About this exercise: Below are some records. Return exactly the lines from the one with "destruct (laid_out_add w" to the one with "- split; [done|]. intros x' y' Hnone Hne.", and nothing else.

= Beginning of Section =

(** [ww.add_actor(C(icon, ww, x, y, delay))] on a free cell. *)
Lemma add_new_built w k x y d :
  laid_out w -> get_actor w x y = None ->
  (is_in_bounds w x y = true \/ (k = Monster /\ (x, y) = (5, 20))) ->
  let w' := add_new w k x y d in
  laid_out w' /\ grown w w' /\
  (forall k', count_kind w' k' =
              (count_kind w k' + if decide (k = k') then 1 else 0)%nat) /\
  (forall x' y', get_actor w x' y' = None -> (x, y) ≠ (x', y') ->
                 get_actor w' x' y' = None).
Proof.
  intros Hlo Hfree Hpos. cbn zeta.
  set (h := if isinstance k Monster then 1 else 0).
  change (add_new w k x y d)
    with (add_actor (snd (new_actor w k x y d)) (next_ref w)).
  destruct (laid_out_add w (snd (new_actor w k x y d))
              (mkActor k x y d 0 h h false None) Hlo)
    as (Hlo' & Hact & Hobj & Hn & Hc); try done.
  split; [done|]. split.
  - apply (grown_after_add _ _ _ Hact Hobj Hn). by rewrite player_add_actor.
  - split; [done|]. intros x' y' Hnone Hne.
    by apply (free_after_add _ _ _ _ _ (proj1 Hlo) Hact Hobj Hnone).
Qed.

Lemma randrange_same w n x w1 :
  random_randrange w n = Ok (x, w1) -> 0 <= x < n /\ w1 = snd (draw w).
Proof.
  unfold random_randrange. destruct (n <=? 0) eqn:Hn; [done|].
  apply Z.leb_gt in Hn. unfold draw. intros [= <- <-].
  split; [by apply Z.mod_pos_bound | done].
Qed.

Lemma randint_same w a b n w1 :
  random_randint w a b = Ok (n, w1) -> a <= n <= b /\ w1 = snd (draw w).
Proof.
  unfold random_randint. destruct (b <? a) eqn:Hn; [done|].
  apply Z.ltb_ge in Hn. unfold draw. intros [= <- <-].
  split; [|done].
  pose proof (Z.mod_pos_bound (rand w (rand_pos w)) (b - a + 1)). lia.
Qed.

Lemma draw_built w :
  laid_out w ->
  laid_out (snd (draw w)) /\ grown w (snd (draw w)) /\
  (forall k, count_kind (snd (draw w)) k = count_kind w k) /\
  (forall x y, get_actor (snd (draw w)) x y = get_actor w x y).
Proof.
  intros H. split; [exact H|]. split; [exact (grown_refl w)|]. done.
Qed.

(** One draw of a cell and the conditional placement. *)
Lemma place_built w k d b w' :
  laid_out w -> place w k d = Ok (b, w') ->
  laid_out w' /\ grown w w' /\
  (forall k', count_kind w' k' =
              (count_kind w k' +
               if b then if decide (k = k') then 1 else 0 else 0)%nat).
Proof.
  intros Hlo Hp. unfold place in Hp.
  apply bind_Ok in Hp as ([x w1] & E1 & Hp).
  apply bind_Ok in Hp as ([y w2] & E2 & Hp).
  apply randrange_same in E1 as [Hx ->].
  apply randrange_same in E2 as [Hy ->].
  destruct (draw_built w Hlo) as (Hlo1 & Hg1 & Hc1 & _).
  destruct (draw_built _ Hlo1) as (Hlo2 & Hg2 & Hc2 & _).
  pose proof (grown_trans _ _ _ Hg1 Hg2) as Hg.
  set (w2 := snd (draw (snd (draw w)))) in *.
  assert (get_width w = 20 /\ get_height (snd (draw w)) = 20) as [Hw Hh]
    by (split; apply Hlo).
  rewrite Hw in Hx. rewrite Hh in Hy.
  destruct (get_actor w2 x y) as [c|] eqn:Hget.
  - injection Hp as <- <-. split; [done|]. split; [done|].
    intros k'. rewrite Hc2, Hc1. lia.
  - injection Hp as <- <-.
    destruct (add_new_built w2 k x y d Hlo2 Hget) as (Hlo' & Hg' & Hc' & _).
    { left. unfold is_in_bounds, is_in_bounds_x, is_in_bounds_y.
      destruct Hlo2 as (_ & _ & _ & _ & _ & -> & ->).
      apply andb_true_iff. split; apply andb_true_iff;
        split; (apply Z.leb_le || apply Z.ltb_lt); lia. }
    split; [done|]. split; [by apply (grown_trans _ _ _ Hg)|].
    intros k'. rewrite Hc', Hc2, Hc1. done.
Qed.

Lemma place_times_built n : forall w k d w',
  laid_out w -> place_times n w k d = Ok w' ->
  laid_out w' /\ grown w w' /\
  (forall k', k' ≠ k -> count_kind w' k' = count_kind w k') /\
  (count_kind w' k <= count_kind w k + n)%nat.
Proof.
  induction n as [|n IH]; intros w k d w' Hlo Hp; cbn [place_times] in Hp.
  - injection Hp as <-. split; [done|]. split; [apply grown_refl|].
    split; [done|lia].
  - apply bind_Ok in Hp as ([b w1] & E1 & Hp).
    destruct (place_built _ _ _ _ _ Hlo E1) as (Hlo1 & Hg1 & Hc1).
    destruct (IH _ _ _ _ Hlo1 Hp) as (Hlo' & Hg' & Hc' & Hle).
    split; [done|]. split; [by apply (grown_trans _ _ _ Hg1)|]. split.
    + intros k' Hk. rewrite (Hc' k' Hk), Hc1.
      rewrite decide_False by done. destruct b; lia.
    + rewrite Hc1 in Hle. rewrite decide_True in Hle by done.
      destruct b; lia.
Qed.

Lemma place_boxes_built fuel : forall num w w',
  laid_out w -> place_boxes fuel num w = Ok w' ->
  laid_out w' /\ grown w w' /\
  (forall k', k' ≠ Box -> count_kind w' k' = count_kind w k') /\
  (num <= 100 ->
   Z.of_nat (count_kind w' Box) = Z.of_nat (count_kind w Box) + (100 - num)).
Proof.
  induction fuel as [|fuel IH]; intros num w w' Hlo Hp;
    cbn [place_boxes] in Hp; [done|].
  destruct (num <? 100) eqn:Hnum.
  - apply Z.ltb_lt in Hnum.
    apply bind_Ok in Hp as ([b w1] & E1 & Hp).
    destruct (place_built _ _ _ _ _ Hlo E1) as (Hlo1 & Hg1 & Hc1).
    destruct (IH _ _ _ Hlo1 Hp) as (Hlo' & Hg' & Hc' & Hbox).
    split; [done|]. split; [by apply (grown_trans _ _ _ Hg1)|]. split.
    + intros k' Hk. rewrite (Hc' k' Hk), Hc1.
      rewrite decide_False by done. destruct b; lia.
    + intros _. rewrite Hbox by (destruct b; lia). rewrite Hc1.
      rewrite decide_True by done. destruct b; lia.
  - apply Z.ltb_ge in Hnum. injection Hp as <-.
    split; [done|]. split; [apply grown_refl|]. split; [done|]. lia.
Qed.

= End of Section =

Written solution:
  destruct (laid_out_add w (snd (new_actor w k x y d))
              (mkActor k x y d 0 h h false None) Hlo)
    as (Hlo' & Hact & Hobj & Hn & Hc); try done.
  split; [done|]. split.
  - apply (grown_after_add _ _ _ Hact Hobj Hn). by rewrite player_add_actor.
  - split; [done|]. intros x' y' Hnone Hne.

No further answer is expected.